» Work instructions:
Among the lines below, copy exactly those from the one with "Fixpoint dict_get (k" through the one with "(** [d[k] = v]: an", counting both ends.

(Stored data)
----------------
(** * Qdrant management facade and its HTTP handlers

    A shallow embedding of [app/services/qdrant_service.py] (the class
    [QdrantService]) and of the Qdrant handlers of [app/api/endpoints.py].

    The vector-database SDK ([qdrant_client]), the clock ([time.time]) and
    the configuration ([app.core.config]) are not part of the repository:
    they are taken as parameters (records [SDK] and [QdrantConfig]).  Every
    SDK call receives the state of the outside world and returns either a
    value or a raised exception, together with the next state of the world.

    Conventions of the model:
    - Python dictionaries are association lists in insertion order;
    - Python values that end up in dictionaries are the type [pyval];
    - floats ([time.time()] readings, the latency) are binary64 numbers,
      the primitive floats of the prover, with their IEEE operations;
    - strings are the UTF-8 bytes of Python's [str]; [str.upper] is
      written out on ASCII characters and takes Python's case mapping of
      non-ASCII characters as a parameter;
    - exceptions are the instances of Python's [Exception] (what the
      [except Exception] clauses of the source catch);
    - [logger] calls have no effect on the result and are left out. *)

From Stdlib Require Import ZArith List String Ascii Bool Lia.
From Stdlib Require Import PrimFloat SpecFloat.
From Stdlib Require FloatOps.
Import ListNotations.
#[local] Set Warnings "-inexact-float".
Open Scope string_scope.
Open Scope Z_scope.

(** ** Python values and dictionaries *)

#[warnings="-register-all"]
Inductive pyval : Type :=
| VNone
| VBool (b : bool)
| VInt (n : Z)
| VFloat (x : float)
| VStr (s : string)
| VList (l : list pyval)
| VDict (d : list (string * pyval)).

Definition dict : Type := list (string * pyval).

(** [d.get(k)] / [d[k]]: the first binding of [k]. *)
Fixpoint dict_get (k : string) (d : dict) : option pyval :=
  match d with
  | [] => None
  | (k', v) :: d' => if String.eqb k k' then Some v else dict_get k d'
  end.

(** [d[k] = v]: an existing key keeps its position, a new key goes last. *)
Fixpoint dict_set (k : string) (v : pyval) (d : dict) : dict :=
  match d with
  | [] => [(k, v)]
  | (k', v') :: d' =>
      if String.eqb k k' then (k', v) :: d' else (k', v') :: dict_set k v d'
  end.

(** [d.update(u)]: the bindings of [u] are stored one after the other. *)
Definition dict_update (d u : dict) : dict :=
  fold_left (fun acc kv => dict_set (fst kv) (snd kv) acc) u d.

(** [d.get(k, default)] *)
Definition dict_get_default (k : string) (default : pyval) (d : dict) : pyval :=
  match dict_get k d with
  | Some v => v
  | None => default
  end.

(** ** Strings *)

(** [str.upper] on one ASCII character: the letters a..z are shifted to
    A..Z, the other characters are kept. *)
Definition upper_ascii (c : ascii) : ascii :=
  let n := nat_of_ascii c in
  if (97 <=? n)%nat && (n <=? 122)%nat then ascii_of_nat (n - 32) else c.

(** A byte below 128 is an ASCII character; in UTF-8 every byte of a
    non-ASCII character is 128 or more. *)
Definition is_ascii (c : ascii) : bool := (nat_of_ascii c <? 128)%nat.

(** [str.upper] maps each character on its own.  [non_ascii] is Python's
    case mapping of a run of non-ASCII characters (which may give ASCII
    letters: the dotless i gives I); it is applied to each maximal run of
    bytes from 128 on, [run] being the run read so far. *)
Definition flush (non_ascii : string -> string) (run : string) : string :=
  match run with
  | EmptyString => EmptyString
  | _ => non_ascii run
  end.

Fixpoint upper_from (non_ascii : string -> string) (run s : string) : string :=
  match s with
  | EmptyString => flush non_ascii run
  | String c s' =>
      if is_ascii c
      then flush non_ascii run
           ++ String (upper_ascii c) (upper_from non_ascii EmptyString s')
      else upper_from non_ascii (run ++ String c EmptyString) s'
  end.

Definition str_upper (non_ascii : string -> string) (s : string) : string :=
  upper_from non_ascii EmptyString s.

(** ** Exceptions *)

(** The instances of [Exception] the handlers of the source tell apart:
    [qdrant_client.http.exceptions.UnexpectedResponse], the built-in
    [ConnectionError] (with its subclasses), and every other class.  Each
    carries the text [str(e)] returns. *)
Inductive Exception : Type :=
| UnexpectedResponse (msg : string)
| ConnectionError (msg : string)
| OtherException (cls : string) (msg : string).

Definition str (e : Exception) : string :=
  match e with
  | UnexpectedResponse msg => msg
  | ConnectionError msg => msg
  | OtherException _ msg => msg
  end.

Definition AttributeError (msg : string) : Exception :=
  OtherException "AttributeError" msg.

Definition TypeError (msg : string) : Exception :=
  OtherException "TypeError" msg.

(** What a handler of [endpoints.py] can raise: FastAPI's [HTTPException],
    which the framework turns into a response with that status code, or
    any other exception. *)
Inductive Raised : Type :=
| HTTPException (status_code : Z) (detail : pyval)
| Uncaught (e : Exception).

(** ** Results and the state-and-exception monad *)

Inductive result (E A : Type) : Type :=
| Ok (a : A)
| Raise (e : E).
Arguments Ok {E A} a.
Arguments Raise {E A} e.

(** ** The SDK objects *)

(** A client object, known by its identity. *)
Definition Client : Type := nat.

(** Optional attribute of an SDK object: [getattr(o, name, default)] gives
    the attribute when the object has it and [default] otherwise. *)
Definition getattr_default (a : option pyval) (default : pyval) : pyval :=
  match a with
  | Some v => v
  | None => default
  end.

(** An entry of the listing ([CollectionDescription]). *)
Record CollectionDescription : Type := {
  name : string;
  vectors_count : option pyval;
  points_count : option pyval
}.

(** The answer of [client.get_collections()]; [collections] is [None] when
    the object has no such attribute. *)
Record CollectionsResponse : Type := {
  collections : option (list CollectionDescription)
}.

(** [collection_info.config.params.vector] *)
Record VectorConfig : Type := {
  size : option pyval;
  distance : option pyval
}.

(** [collection_info.config]; [params_vector] is what evaluating the
    attribute chain [.params.vector] on it gives: the object, or the
    exception raised when an attribute of the chain is missing. *)
Record CollectionConfig : Type := {
  params_vector : result Exception VectorConfig
}.

(** The answer of [client.get_collection(name)]. *)
Record CollectionInfo : Type := {
  info_vectors_count : option pyval;
  info_points_count : option pyval;
  config : option CollectionConfig;
  status : option pyval
}.

(** [models.VectorParams(size=..., distance=...)] *)
Record VectorParams : Type := {
  vp_size : Z;
  vp_distance : string
}.

(** The SDK, the clock and the world they talk to, with what the model
    leaves open of Python itself.  [Distance NAME] is
    [getattr(models.Distance, NAME)]: the enum member of that name, if any;
    [upper_non_ascii] is the case mapping [str.upper] applies to a run of
    non-ASCII characters. *)
Record SDK (W : Type) : Type := {
  QdrantClient : pyval -> W -> result Exception Client * W;
  get_collections : Client -> W -> result Exception CollectionsResponse * W;
  get_collection : Client -> string -> W -> result Exception CollectionInfo * W;
  sdk_create_collection :
    Client -> string -> VectorParams -> W -> result Exception unit * W;
  sdk_close : Client -> W -> result Exception unit * W;
  Distance : string -> option string;
  time : W -> float * W;
  upper_non_ascii : string -> string
}.
Arguments QdrantClient {W}.
Arguments get_collections {W}.
Arguments get_collection {W}.
Arguments sdk_create_collection {W}.
Arguments sdk_close {W}.
Arguments Distance {W}.
Arguments time {W}.
Arguments upper_non_ascii {W}.

(** [app.core.config.QdrantConfig] *)
Record QdrantConfig : Type := {
  get_connection_string : string;
  get_connection_params : pyval
}.

(** The fields of a [QdrantService] instance. *)
Record QdrantService : Type := {
  _client : option Client;
  _connection_params : pyval
}.

(** [QdrantService.__init__] *)
Definition __init__ (cfg : QdrantConfig) : QdrantService :=
  {| _client := None; _connection_params := get_connection_params cfg |}.

(** ** The state-and-exception monad

    A computation takes the state (the service instance and the world) and
    gives a value or a raised exception, with the next state. *)

Definition M (S E A : Type) : Type := S -> result E A * S.

Definition ret {S E A} (a : A) : M S E A := fun s => (Ok a, s).

Definition raise {S E A} (e : E) : M S E A := fun s => (Raise e, s).

Definition bind {S E A B} (m : M S E A) (k : A -> M S E B) : M S E B :=
  fun s =>
    match m s with
    | (Ok a, s') => k a s'
    | (Raise e, s') => (Raise e, s')
    end.

(** [try: body / except ... as e: handler e] *)
Definition try_except {S E E' A} (body : M S E A) (handler : E -> M S E' A)
  : M S E' A :=
  fun s =>
    match body s with
    | (Ok a, s') => (Ok a, s')
    | (Raise e, s') => handler e s'
    end.

(** A pure step that may raise. *)
Definition lift {S E A} (r : result E A) : M S E A := fun s => (r, s).

Declare Scope py_scope.
Delimit Scope py_scope with py.
Notation "x <- m ;; k" := (bind m (fun x => k))
  (at level 61, m at next level, right associativity) : py_scope.
Notation "m ;;; k" := (bind m (fun _ => k))
  (at level 61, right associativity) : py_scope.
Open Scope py_scope.

(** ** Arithmetic of [sum] *)

Definition type_name (v : pyval) : string :=
  match v with
  | VNone => "NoneType"
  | VBool _ => "bool"
  | VInt _ => "int"
  | VFloat _ => "float"
  | VStr _ => "str"
  | VList _ => "list"
  | VDict _ => "dict"
  end.

Definition unsupported_operand (a b : pyval) : Exception :=
  TypeError ("unsupported operand type(s) for +: '" ++ type_name a
             ++ "' and '" ++ type_name b ++ "'").

(** [float(n)] for an integer: the nearest binary64 number, ties to
    even; [OverflowError] when that is out of range. *)
Definition float_of_int (n : Z) : result Exception float :=
  let x := FloatOps.SF2Prim
             (binary_normalize FloatOps.prec FloatOps.emax n 0 false) in
  if is_infinity x
  then Raise (OtherException "OverflowError" "int too large to convert to float")
  else Ok x.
----------------
» Result:
Fixpoint dict_get (k : string) (d : dict) : option pyval :=
  match d with
  | [] => None
  | (k', v) :: d' => if String.eqb k k' then Some v else dict_get k d'
  end.

(** [d[k] = v]: an existing key keeps its position, a new key goes last. *)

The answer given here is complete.